Saved entries ▸
(** C28. Copying the memory map of a process: for all maps and all failures of
    the functions it calls, [dup_mmap] is defined and gives back both locks.
    The new map holds the copies of a first part of the areas to copy, in
    order, without the locking flags, and counts them; references to files, the
    entries and counters of their mappings and inodes, the memory accounted,
    the policies and allocated areas have grown by exactly what these copies
    and the executable hold, so what failed half way is undone.  When it
    answers 0 all areas but those not to be copied are there, the page tables
    of all but those to be wiped are copied, and the statistics are those of
    the parent less the areas left out. *)
Theorem dup_mmap_safe (e : menv) (mm : Z) (old : mm_struct) (st : stat) (s : resources)
    (He : menv_ok e) (Hl : files_live (mmap old) s)
    (Hx : forall f, exe_file old = Some f -> is_Some (f_count s !! f)) (Hu : unlocked s) :
  exists r new s' ps, dup_mmap e mm old (Mm [] 0 None st) s = Ok (r, new, s') /\ r <= 0 /\ unlocked s' /\
    ps `prefix_of` copied_areas (mmap old) /\
    mmap new = map (child e mm) ps /\ map_count new = Z.of_nat (length ps) /\
    grown e mm (exe_file new) ps s s' /\
    (r = 0 -> ps = copied_areas (mmap old) /\ vm_stat new = skip_all e (mmap old) (vm_stat old) /\
              exe_file new = if exe_alive e then exe_file old else None).
Proof.
  unfold dup_mmap. destruct (interrupted e).
  { eexists _, _, _, []. split_and!; [done|done|done|apply prefix_nil|done|done| |done].
    pose proof (grown_refl e mm s) as [A1 A2 A3 A4 A5 A6 A7 A8 A9 A10 A11]. split; try assumption. cbn. split_and!; [done|done|lia]. }
  destruct (Hu) as [U1 U2]. unfold down_old at 1. cbn [with_uprobe old_sem]. rewrite U1. cbn [mbind run_bind].
  unfold down_new at 1. cbn [with_uprobe with_sems new_sem]. rewrite U2. cbn [mbind run_bind]. 
  change (get_mm_exe_file e old _) with (get_mm_exe_file e old (locked s)).
  destruct (exe_grown e mm old (locked s) Hx) as (x & s1 & -> & Hg1 & Ex). cbn [mbind run_bind].
  set (new0 := Mm _ _ _ _).
  assert (Hmid : exists r new s2 ps, (if decide (ksm_fork e <> 0) then Ok (ksm_fork e, new0, s1)
      else if decide (khugepaged_fork e <> 0) then Ok (khugepaged_fork e, new0, s1)
      else dup_areas e mm (mmap old) new0 s1) = Ok (r, new, s2) /\ r <= 0 /\
    ps `prefix_of` copied_areas (mmap old) /\ mmap new = map (child e mm) ps /\ map_count new = Z.of_nat (length ps) /\
    exe_file new = x /\ grown e mm None ps s1 s2 /\
    (r = 0 -> ps = copied_areas (mmap old) /\ vm_stat new = skip_all e (mmap old) (vm_stat old))).
  { destruct He as [H1 H2 H3 H4]. case_decide; [|case_decide].
    1,2: eexists _, new0, s1, []; split_and!; [done|done|apply prefix_nil|done|done|done|apply grown_refl|lia].
    assert (Hl1 : files_live (mmap old) s1) by (exact (files_live_grown e mm (mmap old) x [] (locked s) s1 Hl Hg1)).
    destruct (dup_areas_cases e mm (mmap old) new0 s1) as (r & new & s2 & ps & Hd); [done|done|].
    exists r, new, s2, ps. exact Hd. }
  destruct Hmid as (r & new & s2 & ps & -> & Hr & Hp & Em & Ec & Ex' & Hg2 & Hok). cbn [mbind run_bind].
  pose proof (grown_app e mm x [] ps _ _ _ Hg1 Hg2) as Hg. cbn [app] in Hg.
  destruct (grown_unlock e mm x ps s s2 Hu Hg) as [-> Hg']. cbn [mbind run_bind].
  eexists r, new, _, ps. split; [done|]. rewrite Ex'. split_and!; try done.
  intros H0. destruct (Hok H0) as [-> ->]. done.
Qed.

(** ** A concrete map: a private program text, an area not to be copied, and
    accounted memory to be wiped. *)
Definition areas1 : list vma :=
  [Vma 0x1000 0x3000 VM_DENYWRITE (Some 5) 1; Vma 0x3000 0x4000 VM_DONTCOPY None 1;
   Vma 0x8000 0xb000 (Z.lor VM_LOCKED (Z.lor VM_ACCOUNT VM_WIPEONFORK)) None 1].
Definition mm1 : mm_struct := Mm areas1 3 (Some 5) (Stat 6 5 2 0).
Definition menv1 (fails : Z) : menv :=
  MEnv false true 0 0 (fun _ => false) (fun _ => true) (fun _ => true) (fun _ => 0) (fun _ => 0) vm_flags
    (fun v => negb (bool_decide (vm_start v = fails))) (fun _ => 0) (fun _ => false) 0 (fun f => f) (fun f => f)
    (fun st _ n => Stat (total_vm st + n) (data_vm st) (exec_vm st) (stack_vm st)).
Definition res1 : resources := Res {[ 5 := 2 ]} ∅ ∅ [] 3 3 10 [] [] false false 0.

Lemma menv1_ok fails : menv_ok (menv1 fails).
Proof. by split. Qed.

Lemma mm1_live : files_live (mmap mm1) res1.
Proof.
  apply Forall_cons_2; [intros f [= <-]; by exists 2|]. apply Forall_cons_2; [done|]. apply Forall_cons_2; [done|]. apply Forall_nil_2.
Qed.

Definition dup1 (fails : Z) : option (Z * mm_struct * resources) :=
  match dup_mmap (menv1 fails) 2 mm1 (Mm [] 0 None (Stat 0 0 0 0)) res1 with Ok x => Some x | _ => None end.

(** Without failures the accounted memory grows by the three pages of the last
    area; when it fails, only the text is there and nothing is accounted. *)
Lemma dup_mmap_safe_witness :
  (exists new s', dup1 0 = Some (0, new, s') /\ map_count new = 2 /\ committed s' = 13 /\ unlocked s') /\
  (exists new s', dup1 0x8000 = Some (- ENOMEM, new, s') /\ map_count new = 1 /\ committed s' = 10 /\ unlocked s').
Proof.
  assert (Hx : forall f, exe_file mm1 = Some f -> is_Some (f_count res1 !! f)) by (intros f [= <-]; by exists 2).
  assert (H : forall fails r n c, (forall x, dup1 fails = Some x -> x.1.1 = r /\ map_count x.1.2 = n /\ committed x.2 = c) ->
    exists new s', dup1 fails = Some (r, new, s') /\ map_count new = n /\ committed s' = c /\ unlocked s').
  { intros fails r n c Hc.
    destruct (dup_mmap_safe (menv1 fails) 2 mm1 (Stat 0 0 0 0) res1 (menv1_ok fails) mm1_live Hx (conj eq_refl eq_refl))
      as (r' & new & s' & ps & E & _ & Hu & _).
    assert (E' : dup1 fails = Some (r', new, s')) by (unfold dup1; rewrite E; reflexivity).
    destruct (Hc _ E') as (<- & Hn & Hco). exists new, s'. exact (conj E' (conj Hn (conj Hco Hu))). }
  split; apply H; intros x Hx'; vm_compute in Hx'; injection Hx' as <-; vm_compute; auto.
Defined.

WHAT YOU SHOULD DO ▸
The lines above, starting at the one with "entries and counters" and ending at the one with "[done|done|done|apply prefix_nil|done|done| |done].", are the only ones to return, exactly as written.

SOLUTION ▸
    entries and counters of their mappings and inodes, the memory accounted,
    the policies and allocated areas have grown by exactly what these copies
    and the executable hold, so what failed half way is undone.  When it
    answers 0 all areas but those not to be copied are there, the page tables
    of all but those to be wiped are copied, and the statistics are those of
    the parent less the areas left out. *)
Theorem dup_mmap_safe (e : menv) (mm : Z) (old : mm_struct) (st : stat) (s : resources)
    (He : menv_ok e) (Hl : files_live (mmap old) s)
    (Hx : forall f, exe_file old = Some f -> is_Some (f_count s !! f)) (Hu : unlocked s) :
  exists r new s' ps, dup_mmap e mm old (Mm [] 0 None st) s = Ok (r, new, s') /\ r <= 0 /\ unlocked s' /\
    ps `prefix_of` copied_areas (mmap old) /\
    mmap new = map (child e mm) ps /\ map_count new = Z.of_nat (length ps) /\
    grown e mm (exe_file new) ps s s' /\
    (r = 0 -> ps = copied_areas (mmap old) /\ vm_stat new = skip_all e (mmap old) (vm_stat old) /\
              exe_file new = if exe_alive e then exe_file old else None).
Proof.
  unfold dup_mmap. destruct (interrupted e).
  { eexists _, _, _, []. split_and!; [done|done|done|apply prefix_nil|done|done| |done].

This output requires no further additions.